I know it's always good to agree with everyone, don't makes waves, etc, but when it comes to safety I leave ego at the door. If people want really good dialog on crashes, which is a seriously great discussion in our hobby, what is it we would learn?

Like many people I've read a lot of reports and articles. I came to the conclusion there's not a single article I've read where I actually learned something I didn't already know. On accident reports I've read often times I walk away thinking "what moron would do this in an airplane?" Like running out of fuel, turning back, low altitude showing off, etc etc. I'm sure you'd agree.

Ok, now let's talk mechanical errors. Sure, there's a little bit of learning but most aircraft engine technology is ancient, it's been hashed over a million times and pilots need to read and study BEFORE flying. And of course there's the mechanical anomalies that nobody can predict. Tough to learn from those.

Weather causes accidents. Where's the learning here that's not common sense?

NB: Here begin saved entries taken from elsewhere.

Lemma advance_steps {A} i n (c : list (thread B A) * EState B) : rtc cstep c (advance i n c).
Proof.
  revert c. induction n as [|n IH]; intros [ths s]; cbn [advance fst snd]; [done|].
  destruct (ths !! i) as [m|] eqn:Hi; [|done]. destruct (finished m) eqn:Hf; [done|].
  eapply rtc_l; [|apply IH]. eapply cstep_thread; [done|done|]. by destruct (gstep m s).
Qed.

Lemma schedule_steps {A} rounds (c : list (thread B A) * EState B) : rtc cstep c (schedule rounds c).
Proof.
  revert c. induction rounds as [|[i n] rounds IH]; intros c; [done|].
  etrans; [apply (advance_steps i n)|apply IH].
Qed.

(** ** Accounting for connections *)

Definition conns (l : loc) s : Z := ActiveConns (es_heap s !!! l).

Definition holds (l : loc) (h : option loc) : Z := if decide (h = Some l) then 1 else 0.

(** From [s] to [s'] the count of [l] changes by [d]. *)
Definition shifts (l : loc) (d : Z) s s' : Prop :=
  conns l s' = wrap64 (conns l s + d) \/ (d = 0 /\ conns l s' = conns l s).

(** What every goroutine may rely on and has to keep: a property of the shared
    state that the methods of the upstreams and the health checks preserve. *)
Class Stable (I : EState B -> Prop) : Prop := {
  stable_call now p t s : I s -> I (store t (fun _ => (tstep now (p, es_heap s !!! t)).2) s);
  stable_health t b s : I s -> I (store t (fun u => set_Healthy u b) s)
}.

(** From [s] to [s'] only the upstreams [ts] change, and no URL does. *)
Record within (ts : list loc) s s' : Prop := {
  wi_other l : l ∉ ts -> es_heap s' !!! l = es_heap s !!! l;
  wi_url l : URL (es_heap s' !!! l) = URL (es_heap s !!! l)
}.

(** The goroutine, which holds [h] now, keeps [I], touches no upstream but [ts], and
    ends with a result and a holding in [Q], whatever the others do as long as they
    keep [I]. *)
Fixpoint owns {A} (I : EState B -> Prop) (ts : list loc) (Q : A -> option loc -> Prop) (h : option loc)
    (m : thread B A) : Prop :=
  match m with
  | Done x => Q x h
  | Act f k => forall s, I s -> I (f s) /\ within ts s (f s) /\ exists h',
      (forall l, shifts l (holds l h' - holds l h) s (f s)) /\ owns I ts Q h' (k s)
  | Call _ t _ k => t ∈ ts /\ forall b, owns I ts Q h (k b)
  end.

Lemma conns_store l t g s :
  conns l (store t g s) = if decide (l = t) then ActiveConns (g (es_heap s !!! t)) else conns l s.
Proof. unfold conns, store. simpl. rewrite lookup_total_insert. by repeat case_decide; subst. Qed.

Lemma within_heap ts s s' : es_heap s' = es_heap s -> within ts s s'.
Proof. intros Hh. by split; intros l; rewrite Hh. Qed.

Lemma within_store ts t g s :
  t ∈ ts -> URL (g (es_heap s !!! t)) = URL (es_heap s !!! t) -> within ts s (store t g s).
Proof.
  intros Ht Hg. split; intros l; cbn [store onHeap es_heap]; rewrite lookup_total_insert; case_decide; by subst.
Qed.

Section Rules.
Context (I : EState B -> Prop) (ts : list loc).

Lemma owns_bind {A C} (Q : C -> option loc -> Prop) h (m : thread B A) k :
  owns I ts (fun x h' => owns I ts Q h' (k x)) h m -> owns I ts Q h (bind m k).
Proof.
  revert h. induction m as [x|f g IH|now t p g IH]; intros h; simpl; [done| |intros []; eauto].
  intros Hm s Hs. destruct (Hm s Hs) as (Hi & Hw & h' & Hsh & Ho). eauto 6.
Qed.

Lemma owns_mono {A} (Q Q' : A -> option loc -> Prop) h (m : thread B A) :
  (forall x h', Q x h' -> Q' x h') -> owns I ts Q h m -> owns I ts Q' h m.
Proof.
  intros HQ. revert h. induction m as [x|f g IH|now t p g IH]; intros h; simpl; [by apply HQ| |intros []; eauto].
  intros Hm s Hs. destruct (Hm s Hs) as (Hi & Hw & h' & Hsh & Ho). eauto 6.
Qed.

Lemma shifts_same l h s s' : conns l s' = conns l s -> shifts l (holds l h - holds l h) s s'.
Proof. intros Hc. right. split; [lia|done]. Qed.

(** An action that leaves the upstreams alone. *)
Lemma owns_act {A} f k (Q : A -> option loc -> Prop) h :
  (forall s, I s -> I (f s)) -> (forall s, es_heap (f s) = es_heap s) ->
  (forall s, I s -> owns I ts Q h (k s)) -> owns I ts Q h (Act f k).
Proof.
  intros Hi Hf Hk s Hs. split; [by apply Hi|]. split; [by apply within_heap|]. exists h.
  split; [|by apply Hk]. intros l. apply shifts_same. unfold conns. by rewrite Hf.
Qed.

(** A store to an upstream that keeps its count. *)
Lemma owns_store {A} t g k (Q : A -> option loc -> Prop) h :
  t ∈ ts -> (forall s, I s -> I (store t g s)) ->
  (forall u, URL (g u) = URL u /\ ActiveConns (g u) = ActiveConns u) ->
  (forall s, I s -> owns I ts Q h (k s)) -> owns I ts Q h (Act (store t g) k).
Proof.
  intros Ht Hi Hg Hk s Hs. split; [by apply Hi|]. split; [by apply within_store, Hg|]. exists h.
  split; [|by apply Hk]. intros l. apply shifts_same. rewrite conns_store. case_decide; [subst; apply Hg|done].
Qed.

Lemma owns_read {A} (g : EState B -> A) (Q : A -> option loc -> Prop) h :
  (forall s, I s -> Q (g s) h) -> owns I ts Q h (read g).
Proof. intros HQ. by apply owns_act. Qed.

Lemma owns_modify f (Q : unit -> option loc -> Prop) h :
  (forall s, I s -> I (f s)) -> (forall s, es_heap (f s) = es_heap s) -> Q tt h -> owns I ts Q h (modify f).
Proof. intros Hi Hf HQ. by apply owns_act. Qed.

Lemma owns_call (Q : bool -> option loc -> Prop) h now t p :
  t ∈ ts -> (forall b, Q b h) -> owns I ts Q h (call now t p).
Proof. done. Qed.

(** Adding to and subtracting from the count of an upstream. *)
Lemma owns_acquire t (Q : unit -> option loc -> Prop) :
  t ∈ ts -> (forall s, I s -> I (store t (add_ActiveConns 1) s)) ->
  Q tt (Some t) -> owns I ts Q None (modify (store t (add_ActiveConns 1))).
Proof.
  intros Ht Hi HQ s Hs. split; [by apply Hi|]. split; [by apply within_store|]. exists (Some t). split; [|done].
  intros l. unfold shifts. rewrite conns_store. unfold holds.
  repeat case_decide; simplify_eq; solve [by left|by right].
Qed.

Lemma owns_release t (Q : unit -> option loc -> Prop) :
  t ∈ ts -> (forall s, I s -> I (store t (add_ActiveConns (-1)) s)) ->
  Q tt None -> owns I ts Q (Some t) (modify (store t (add_ActiveConns (-1)))).
Proof.
  intros Ht Hi HQ s Hs. split; [by apply Hi|]. split; [by apply within_store|]. exists None. split; [|done].
  intros l. unfold shifts. rewrite conns_store. unfold holds.
  repeat case_decide; simplify_eq; solve [by left|by right].
Qed.
End Rules.

(** *** The pool *)

Definition held (l : loc) (hs : list (option loc)) : Z := foldr (fun h n => holds l h + n) 0 hs.

Lemma held_insert l hs i h h' :
  hs !! i = Some h -> held l (<[i := h']> hs) = held l hs + (holds l h' - holds l h).
Proof. revert i. induction hs as [|x hs IH]; intros [|i] Hi; simplify_eq/=; [lia|]. rewrite (IH i Hi). lia. Qed.

Lemma held_bounds l hs : 0 <= held l hs <= Z.of_nat (length hs).
Proof. induction hs as [|h hs IH]; simpl; [lia|]. unfold holds. case_decide; lia. Qed.

(** The methods of an upstream do not touch its connection count. *)
Lemma tstep_conns now p u : ActiveConns (tstep now (p, u)).2 = ActiveConns u.
Proof. destruct p; simpl; repeat case_match; done. Qed.

Lemma tstep_URL now p u : URL (tstep now (p, u)).2 = URL u.
Proof. destruct p; simpl; repeat case_match; done. Qed.

(** A goroutine that held none or one of [ts] and touches only those holds none or
    one of them afterwards. *)
Definition holdsIn (ts : list loc) (h : option loc) : Prop := match h with Some l => l ∈ ts | None => True end.

Lemma wrap64_succ z : wrap64 (z + 1) <> z.
Proof.
  intros Hz. unfold wrap64 in Hz. pose proof (Z.div_mod (z + 1 + 2 ^ 63) (2 ^ 64) ltac:(lia)). lia.
Qed.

I suppose there's always the accidents that are a series of multiple poor decisions, those are very specialized and hard to learn from. If the pilot died it's almost always speculation.

I'm not trying to upset anyone, I enjoy hard core stimulating dialog. My points are valid and worth discussion if people are truly interested in safety and not just getting thrills from reading death reports.

Can anyone list the top 5 reasons a homebuilt airplane crashes with a 100% fatality? I would like to see that list.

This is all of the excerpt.